Recall that the shortest route up the OU ladder is a pair of
equal masses / inertias in a series of reactionless accelerate-and-brake cycles ('braking' = 'inelastic collision').
The number of such cycles required to reach unity, and then, over-unity, is equal to the sum of the ratio of the two interacting inertias in question; thus, with a 2:1 ratio as found above, the unity threshold would be
three cycles, and
four to reach over-unity, at 133%.
However, as noted previously, the Toys page indicates
five cycles to OU, hence either invoking a 3:1 inertia ratio, or else, a 1:1 ratio, but losing half the generated momentum each cycle.
As also noted already, the first option seems the less likely - why intentionally hobble the interaction with an unnecessarily sub-optimal inertia ratio? Thus the latter option must be the correct one; that the effective N3 break involves sinking our counter-momentum (and thus 50% of the total momentum per-cycle) to gravity!
So we ideally want a 1:1 ratio between the interacting inertias.
To put this back into more familiar terms, we want each 'bang' from the descending side of the wheel to cause the maximal rise in system momentum each cycle, hence we want to
increase the MoI of the wheel about its central axis, by adding more mass...
So, what further mass do we need to add?
We're obviously going to need assign some mass to the wheel body itself:
• Bessler noted that his wheel body mass was quite lightweight, using a 'framework'
• The oilskin covers would've added some more mass
• We also know that we need an input GPE, to operate our levers
• This radial GPE may connect via a scissorjack (or gears / pulleys / power conversion generally)

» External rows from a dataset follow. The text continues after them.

(* ===== verification/ConsumerSpec.v ===== *)
(** * [RabbitMQConsumer] against the contracts it is given

    [failure_result] and [handle_result] describe every outcome of
    [_handle_failure] and of [_handle] under every documented behaviour of the
    services; [handle_failure_spec] and [handle_spec] prove that the code has no
    other. *)

From S2P Require Import Prelude PyStr PyUuid Json Dtos Exceptions Models Program.
From S2P Require Import Interfaces Environment Container Logic Contracts Worker.
From S2P Require Import ProcessingSpec.

(** ** Updating a job row *)

Definition put_job (w : world) (j : Job.t) : world :=
  set_db w (apply_write (w_db w) (WJob j)) (TxActive []).

(** The message that queues a job again. *)
Definition requeue_payload (job_id : uuid) : json := JObj [("job_id", JStr (uuid_str job_id))].

#[local] Hint Resolve moved_replaces started_active queued_active : pipeline.

(** ** [_handle_failure] *)

Definition unhealthy (w : world) : Prop :=
  fails (h_sql (w_health w)) \/ fails (h_txn (w_health w)) \/ fails (h_mq (w_health w))
  \/ fails (h_ack (w_health w)).

Section failure_result.
Context (queue : string) (job_id : uuid) (n mx : Z) (x : exn).

(** The status a failed attempt leads to, and its row. *)
Definition failure_status : JobStatus := if (n <? mx)%Z then QUEUED else FAILED.

Definition failure_row (j : Job.t) (t t' : datetime) : Job.t :=
  moved j failure_status (Some (exn_str x)) t t'.

Definition requeue_body : bytes := dumps (requeue_payload job_id).

Inductive failure_result (w : world) (j : Job.t) : result exn unit -> world -> Prop :=
| FR_conflict :
    Job.status j <> STARTED ->
    failure_result w j (Ok tt) (set_tx w (TxActive []))
| FR_terminal t t' :
    Job.status j = STARTED -> failure_status = FAILED ->
    failure_result w j (Ok tt) (put_job w (failure_row j t t'))
| FR_requeued t t' c :
    Job.status j = STARTED -> failure_status = QUEUED ->
    failure_result w j (Ok tt)
      (set_cached (published (declared (put_job w (failure_row j t t')) queue)
                     queue requeue_body) c)
| FR_unpublished t t' w' :
    Job.status j = STARTED -> failure_status = QUEUED -> fails (h_mq (w_health w)) ->
    enqueue_outcome (put_job w (failure_row j t t')) queue requeue_body w' ->
    failure_result w j (Ok tt) w'
| FR_raised y w' :
    unhealthy w ->
    (w' = set_tx w (TxActive []) \/
     Job.status j = STARTED /\ exists t t',
       w' = put_job w (failure_row j t t') \/
       failure_status = QUEUED /\
       enqueue_outcome (put_job w (failure_row j t t')) queue requeue_body w') ->
    failure_result w j (Exn y) w'.
End failure_result.

Lemma failure_result_health queue job_id n mx x w j r w' :
  failure_result queue job_id n mx x w j r w' -> w_health w' = w_health w.
Proof.
  intros [| |t t' c|t t' ? ? ? ? Ho|? ? ? [->|(_&t&t'&[->|[_ Ho]])]]; try done.
  - apply (mq_health _ _ (mq_frame_published (put_job w (failure_row n mx x j t t')) _ _ _)).
  - by rewrite (mq_health _ _ (mq_frame_outcome _ _ _ _ Ho)).
  - by rewrite (mq_health _ _ (mq_frame_outcome _ _ _ _ Ho)).
Qed.

(** ** [_handle] *)

Section handle_result.
Context (bucket queue : string) (job_id : uuid) (tag : N).

(** The job is absent or not [QUEUED]. *)
Definition not_queued (w : world) : Prop :=
  forall j, jobs (w_db w) !! job_id = Some j -> Job.status j <> QUEUED.

Definition claimed (j : Job.t) (t t' : datetime) : Job.t := moved j STARTED None t t'.

Definition completed_world (w : world) (a : Artifact.t) (jc : Job.t)
    (o : gmap (string * string) bytes) : world :=
  set_objects (set_db w (apply_writes (w_db w) [WArtifact a; WJob jc]) (TxActive [])) o.

(** The job's row and the world after the session of [process] on the row [j]
    claimed in [w]: nothing but an object may have changed, or the job may have
    been completed. *)
Inductive attempt (w : world) (j : Job.t) : Job.t -> world -> Prop :=
| AT_partial o :
    partial_output bucket w j o -> attempt w j j (set_objects w o)
| AT_completed a jc o :
    full_output bucket job_id w j a jc o -> attempt w j jc (completed_world w a jc o).

(** What is left when [_handle] raises. *)
Inductive aborted (w : world) : world -> Prop :=
| AB_unchanged : aborted w w
| AB_dropped : not_queued w -> aborted w (settle w tag Acked)
| AB_nacked : fails (h_sql (w_health w)) -> aborted w (settle w tag (Nacked true))
| AB_claimed j t t' :
    jobs (w_db w) !! job_id = Some j -> Job.status j = QUEUED ->
    aborted w (put_job w (claimed j t t'))
| AB_attempted j t t' jr wr x r w' :
    jobs (w_db w) !! job_id = Some j -> Job.status j = QUEUED ->
    works (h_txn (w_health w)) ->
    attempt (put_job w (claimed j t t')) (claimed j t t') jr wr ->
    failure_result queue job_id (Job.attempts j + 1) (Job.max_attempts j) x wr jr r w' ->
    aborted w w'.

Inductive handle_result (w : world) : result exn unit -> world -> Prop :=
| HR_dropped :
    not_queued w -> handle_result w (Ok tt) (settle w tag Acked)
| HR_nacked j :
    jobs (w_db w) !! job_id = Some j -> Job.status j = QUEUED ->
    fails (h_sql (w_health w)) ->
    handle_result w (Ok tt) (settle w tag (Nacked true))
| HR_completed j t t' a jc o :
    jobs (w_db w) !! job_id = Some j -> Job.status j = QUEUED ->
    works (h_txn (w_health w)) ->
    full_output bucket job_id (put_job w (claimed j t t')) (claimed j t t') a jc o ->
    handle_result w (Ok tt)
      (settle (completed_world (put_job w (claimed j t t')) a jc o) tag Acked)
| HR_failed j t t' jr wr x w' :
    jobs (w_db w) !! job_id = Some j -> Job.status j = QUEUED ->
    works (h_txn (w_health w)) ->
    attempt (put_job w (claimed j t t')) (claimed j t t') jr wr ->
    ~ can_process bucket (put_job w (claimed j t t')) (claimed j t t') \/ unhealthy w ->
    failure_result queue job_id (Job.attempts j + 1) (Job.max_attempts j) x wr jr
      (Ok tt) w' ->
    handle_result w (Ok tt) (settle w' tag Acked)
| HR_raised y w' :
    unhealthy w -> aborted w w' -> handle_result w (Exn y) w'.
End handle_result.

Section consumer.
Context (P : world -> event -> Prop) `{!Lenient P}.
Context (client : s3_client) (bucket queue : string) (limit : nat).
Context `{HJ : !JobRepositoryContract P R_job} `{HM : !MessagingContract P M_obj}
  `{HP : !ProcessingContract P client bucket S_obj}.
Abbreviation WP := (wp (monitored P)).

(** The session that moves a claimed job to its next status. *)
Lemma failure_session job_id n mx x j w (Q : result exn JobDTO.t -> world -> Prop) :
  wf_jobs (jobs (w_db w)) -> jobs (w_db w) !! job_id = Some j -> w_tx w = TxActive [] ->
  (forall t t', Job.status j = STARTED ->
   Q (Ok (job_dto (failure_row n mx x j t t'))) (put_job w (failure_row n mx x j t t'))) ->
  (Job.status j <> STARTED -> 
   Q (Exn (ERaise JobStateConflictException)) (set_tx w (TxActive []))) ->
  (forall y, unhealthy w -> is_app JobStateConflictException y = false ->
   Q (Exn y) (set_tx w (TxActive [])) /\
   (Job.status j = STARTED -> forall t t', Q (Exn y) (put_job w (failure_row n mx x j t t')))) ->
  WP (open_session (job_update_status job_id (failure_status n mx) STARTED
                      (Some (exn_str x)))) Q w.
Proof.
  intros Hwf Hj Htx Hok Hconf Hbad. apply (session_rule P).
  assert (Hfault : forall y, db_fault y -> is_app JobStateConflictException y = false).
  { by intros []. }
  assert (Hrepo : forall y, repo_exn y -> is_app JobStateConflictException y = false).
  { intros y [->|Hy]; [done|by destruct y]. }
  assert (Hsel : select (has_status STARTED) (jobs (w_db w) !! job_id)
                 = if bool_decide (Job.status j = STARTED) then Some j else None).
  { by rewrite Hj. }
  apply (job_update_status_rule P _ _ _ _ w [] _ Htx);
    cbn [view apply_writes fold_left]; rewrite Hsel.
  - intros _ j' t t' Hj' _. case_bool_decide as Hst; [|done]. simplify_eq.
    eapply session_writes; [done..|intros _; by apply Hok|]. intros Hf y Hy.
    destruct (Hbad y (or_intror (or_introl Hf)) (Hfault _ Hy)) as [H1 H2].
    split; [by apply H2|exact H1].
  - intros _ Hn. case_bool_decide as Hst; [done|].
    eapply session_quiet; [by left|done|by apply Hconf|].
    intros Hf y Hy. by destruct (Hbad y (or_intror (or_introl Hf)) (Hfault _ Hy)).
  - intros y Hy Hx. assert (unhealthy w) as Hu.
    { destruct Hy as [Hf|(j'&t&t'&Hj'&Hv)]; [by left|]. case_bool_decide as Hst; [|done].
      simplify_eq. destruct Hv. eapply replaces_no_violation; eauto with pipeline. }
    eapply session_quiet; [by left|done|by destruct (Hbad y Hu (Hrepo _ Hx))|].
    intros Hf z Hz. by destruct (Hbad z Hu (Hfault _ Hz)).
Qed.

Lemma put_job_lookup w j : jobs (w_db (put_job w j)) !! Job.id j = Some j.
Proof. apply lookup_insert_eq. Qed.

Lemma failure_row_id n mx x j t t' : Job.id (failure_row n mx x j t t') = Job.id j.
Proof. unfold failure_row. by destruct j, (failure_status n mx). Qed.

(** Publishing the message again: a [QueueException] is logged, and the job stays
    queued without a message. *)
Lemma requeue_spec job_id (n mx : Z) x w Q :
  (forall w' ch, w_db w' = w_db w -> P w' (MqPublish ch queue (requeue_body job_id) true)) ->
  (forall c, Q (Ok tt)
     (set_cached (published (declared w queue) queue (requeue_body job_id)) c)) ->
  (fails (h_mq (w_health w)) -> forall w', enqueue_outcome w queue (requeue_body job_id) w' ->
   Q (Ok tt) w' /\ forall y, other_fault y -> Q (Exn y) w') ->
  WP (catch
        (enqueue queue (requeue_payload job_id) ;;;
         trigger (Log Warning "consumer.job_failed_requeued"
           [("attempt", LInt n); ("max_attempts", LInt mx); ("exc_info", LExn x)]))
        (fun queue_exc =>
           if is_app QueueException queue_exc
           then Some (trigger (Log Error "consumer.reenqueue_failed"
                        [("exc_info", LExn queue_exc)]))
           else None)) Q w.
Proof.
  intros HP' Hok Hbad. wp_norm. apply (enqueue_rule P).
  - intros c ch. apply HP'. unfold declared. by destruct (w_queues w !! queue).
  - intros _ c. cbn beta iota. wp_log. apply Hok.
  - intros Hf y w' Hy Ho. destruct (Hbad Hf w' Ho) as [H1 H2]. cbn beta iota.
    destruct Hy as [->|Hy]; [except_clause; wp_log; exact H1|].
    destruct y; try done. by apply H2.
Qed.

(** Every outcome of [_handle_failure] on the row [j] of a job. *)
Lemma handle_failure_spec job_id n mx x j w Q :
  wf_jobs (jobs (w_db w)) -> jobs (w_db w) !! job_id = Some j -> w_tx w = TxActive [] ->
  (forall w' ch j', jobs (w_db w') !! job_id = Some j' -> Job.status j' = QUEUED ->
   P w' (MqPublish ch queue (requeue_body job_id) true)) ->
  (forall r w', failure_result queue job_id n mx x w j r w' -> Q r w') ->
  WP (RabbitMQConsumer._handle_failure queue job_id n mx x) Q w.
Proof.
  intros Hwf Hj Htx HP' HQ. pose proof (wf_jobs_id _ Hwf _ _ Hj) as Hid.
  unfold RabbitMQConsumer._handle_failure. wp_norm.
  pose proof (failure_session job_id n mx x j w) as Hsession.
  destruct (n <? mx)%Z eqn:Hlt;
    [assert (Hfs : failure_status n mx = QUEUED) by (unfold failure_status; by rewrite Hlt)
    |assert (Hfs : failure_status n mx = FAILED) by (unfold failure_status; by rewrite Hlt)];
    rewrite Hfs in Hsession; wp_norm; apply Hsession; clear Hsession; try done;
    cbn [then_] in *.
  - intros t t' Hst. apply requeue_spec; cbn beta iota.
    + intros w' ch Hw'. apply (HP' _ _ (failure_row n mx x j t t')).
      * rewrite Hw', <- Hid, <- (failure_row_id n mx x j t t'). apply put_job_lookup.
      * unfold failure_row. rewrite Hfs. by destruct j.
    + intros c. apply HQ. by apply FR_requeued.
    + intros Hf w' Ho. split; [apply HQ; by apply (FR_unpublished _ _ _ _ _ _ _ t t')|].
      intros y Hy. destruct y; try done. apply HQ. apply FR_raised; [by right; right; left|].
      right. split; [done|]. exists t, t'. by right.
  - intros Hst. except_clause. wp_log. apply HQ. by apply FR_conflict.
  - intros y Hu Hy. rewrite Hy. split; [|intros Hst t t']; apply HQ, FR_raised; try done.
    + by left.
    + right. split; [done|]. exists t, t'. by left.
  - intros t t' Hst. wp_log. apply HQ. by apply FR_terminal.
  - intros Hst. except_clause. wp_log. apply HQ. by apply FR_conflict.
  - intros y Hu Hy. rewrite Hy. split; [|intros Hst t t']; apply HQ, FR_raised; try done.
    + by left.
    + right. split; [done|]. exists t, t'. by left.
Qed.
(** ** The steps of [_handle] *)

Section handle.
Context (msg : message) (HPack : forall w', P w' (MsgAck (msg_tag msg))).
Abbreviation tag := (msg_tag msg).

• There may also be a requirement for sprung PE, and thus, springs
So in summary, we can make up that 'target MoI' of the wheel about its axis in any way we like; obviously the wheel body / framework will account for much of it, and the input GPE much of the remainder...
...should it transpire that these components needn't sum to that target MoI, we could just add in some further 'dead mass' purely for the purposes of bumping-up the axial MoI to match that of one weight lever!
So the current 2:1 ratio we're measuring provides us with 'margin' of additional angular inertia for all the other components we're going to need. We already have
half of the total axial MoI we want, and we can make up the
other half using as much input GPE and 'wheel body / framework' mass as we like!
There's further telling in these figures besides; for instance, we know that however lightweight the wheel body / framework, it can't be too weak and flexible; it has to be sufficiently rigid and strong, hence it's inevitably going to require a fair bit of mass...
..we can try design it in such a way as to keep its radius as low as possible, but inevitably, MoI = mr², hence a lil' bit of framework / wheel body mass is going to add
quite a lot of additional MoI..
..the point being, that this would imply that the proportion of additional MoI contributed by the input GPE is inevitably going to be somewhat limited;
in other words, not a lot of input GPE is required for success! This is encouraging, but also informative; remember that our total mass for each diametric lever is currently 2 kg, implying that the input GPE is probably
less than this, which in turn implies that the input GPE either
does not lift these levers, instead impelling them downwards, adding to their gravitation (as depicted in the last MT40-ish doodle), or else, if it
is supposed to lift them, then it must do so over a reduced displacement; IE. 1 kg could raise
more than 1 kg, albeit over a smaller displacement.. to wit, consistent with a need for power conversion such as via scissorjacks...
Now this seems like better progress, huh? We're deducing functional properties from first principles, and it seems to be falling together with some degree of self-consistency..
So what we need now, to guide us across the finishing line, is the N3 break!
How in the hell are these levers applied in order to crack N3? Obvioushly, we need them to undergo a reactionless acceleration prior to their impacts..
So what is the nature of this reactionless acceleration? Do they simply drop, under their own gravity? Is this drop further accelerated by the radial GPE drop? Perhaps also assisted by the scissorjacks?
Or are they lifted by the radial GPE, again, via the scissorjacks?
Seems like it has to be one or other option, and only one of them is going to provide a consistent logical solution..
Open house here folks - we need to somehow apply an acceleration to these levers, such that they fall on the descending side and impact a rimstop or whatever, but this acceleration
mustn't apply counter-torque / counter-momentum back to the wheel axis.
Only their impact must. A radial GPE is apparently part of the key to this feat, possibly connecting via a scissorjack..